Skip to content

HTTP Caching

HTTP Caching#

The HTTP cache stores a response associated with a request and reuses the stored response for subsequent requests.

  • No need to deliver the request to the origin server, closer the client and cache, the faster the response
  • The typical example: browser itself stores a cache for browser requests
  • The origin server does not need to parse and route the request, restore the session based on the cookie, query the DB for results, or render the template engine - reduces the load on the server.

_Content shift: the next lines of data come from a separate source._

(* ===== verification/Walker.v ===== *)
(** * Manipulating the manifests of a worktree ([internal/walker])

    The documents of a file ([document.go]), the selectors ([selector.go]), the walk
    ([walker.go], [worktree_fs.go]), the cache of locations ([cache.go]) and the object
    operations ([object.go]). [D] is the world the filesystem lives in; the package-level
    cache is a second component of the state. *)

From S2P Require Import Prelude GoStr Lfu Api Errors External Files.

#[export] Instance GVR_countable : Countable GVR.
Proof.
  refine (inj_countable' (λ g, (gvr_Group g, gvr_Version g, gvr_Resource g)) (λ '(a, b, c), mkGVR a b c) _).
  by intros [].
Defined.

(** ** [selector.go] *)

Record ObjectSelector := mkSel {
  os_GVR : GVR; os_Name : string; os_Namespace : string; os_CommentPrefix : string }.
#[export] Instance ObjectSelector_eq_dec : EqDecision ObjectSelector.
Proof. solve_decision. Defined.
#[export] Instance ObjectSelector_countable : Countable ObjectSelector.
Proof.
  refine (inj_countable' (λ s, (os_GVR s, os_Name s, os_Namespace s, os_CommentPrefix s))
            (λ '(a, b, c, d), mkSel a b c d) _).
  by intros [].
Defined.

Definition docSeparator : string := nls ++ ("---" ++ nls).

(** A transformation of the document to be written at a path, given the one it replaces;
    nil writes the document as it is. *)
Definition DocTransform (D : Type) : Type := option (string → string → string → M error D string).

(** [v, _ := m[k].(string)]. *)
Definition string_field (m : gmap string value) (k : string) : string :=
  match m !! k with Some (VStr s) => s | _ => "" end.
(** [if g, _, ok := strings.Cut(apiVersion, "/"); ok { group = g }]. *)
Definition group_of (apiVersion : string) : string :=
  match Cut apiVersion "/" with Some (g, _) => g | None => "" end.
(** The name and the namespace of the metadata, when it is a mapping. *)
Definition metadata_of (m : gmap string value) : string * string :=
  match m !! "metadata" with
  | Some (VMap md) => (string_field md "name", string_field md "namespace")
  | _ => ("", "")
  end.

Section Documents.
Context `{Lib}.

Definition kindToResource (kind : string) : string :=
  if String.eqb kind "" then "" else UnsafeGuessKindToResource kind.

Definition matchComment (doc : string) (sel : ObjectSelector) : bool :=
  if String.eqb (os_CommentPrefix sel) "" then false
  else
    let firstLine := match Cut doc nls with Some (l, _) => l | None => doc end in
    let markerLine := TrimSpace (TrimPrefix (TrimSpace firstLine) "#") in
    if negb (HasPrefix markerLine (os_CommentPrefix sel)) then false
    else
      let value := TrimPrefix markerLine (os_CommentPrefix sel) in
      let '(ns, name) := match Cut value "/" with Some (ns, name) => (ns, name) | None => ("", value) end in
      String.eqb name (os_Name sel) && String.eqb ns (os_Namespace sel).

Proper operation of the cache is critical to the health of the system.

Types of Caches#

The IETF HTTP working group RFC (Request for Comments) on HTTP Caching states 2 types of caches:

  • Private caches
  • Shared caches
Private Caches#
  • cache tied to a specific client - typically the browser
  • not shared so can store a personalised response
  • May cause information leakage if shared
  • Personalized contents are usually controlled by cookies

Must specify:

Cache-Control: private

Note: if the response has an Authorization header, it cannot be stored in the private cache (or a shared cache, unless public is specified)

Shared Cache#

The shared cache is located between the client and the server and can store responses that can be shared among users

2 types:

  • proxy caches
  • managed caches
Proxy caches#
  • Reduce traffic outside the network
  • Not managed by service developer - controlled by HTTP headers
  • Some proxies are old and do not respect headers

Kitchen sink headers:

Cache-Control: no-store, no-cache, max-age=0, must-revalidate, proxy-revalidate

In recent years, as HTTPS has become more common and client/server communication has become encrypted, proxy caches in the path can only tunnel a response and can’t behave as a cache, in many cases. In this case there is no need to worry about outdated proxy cache.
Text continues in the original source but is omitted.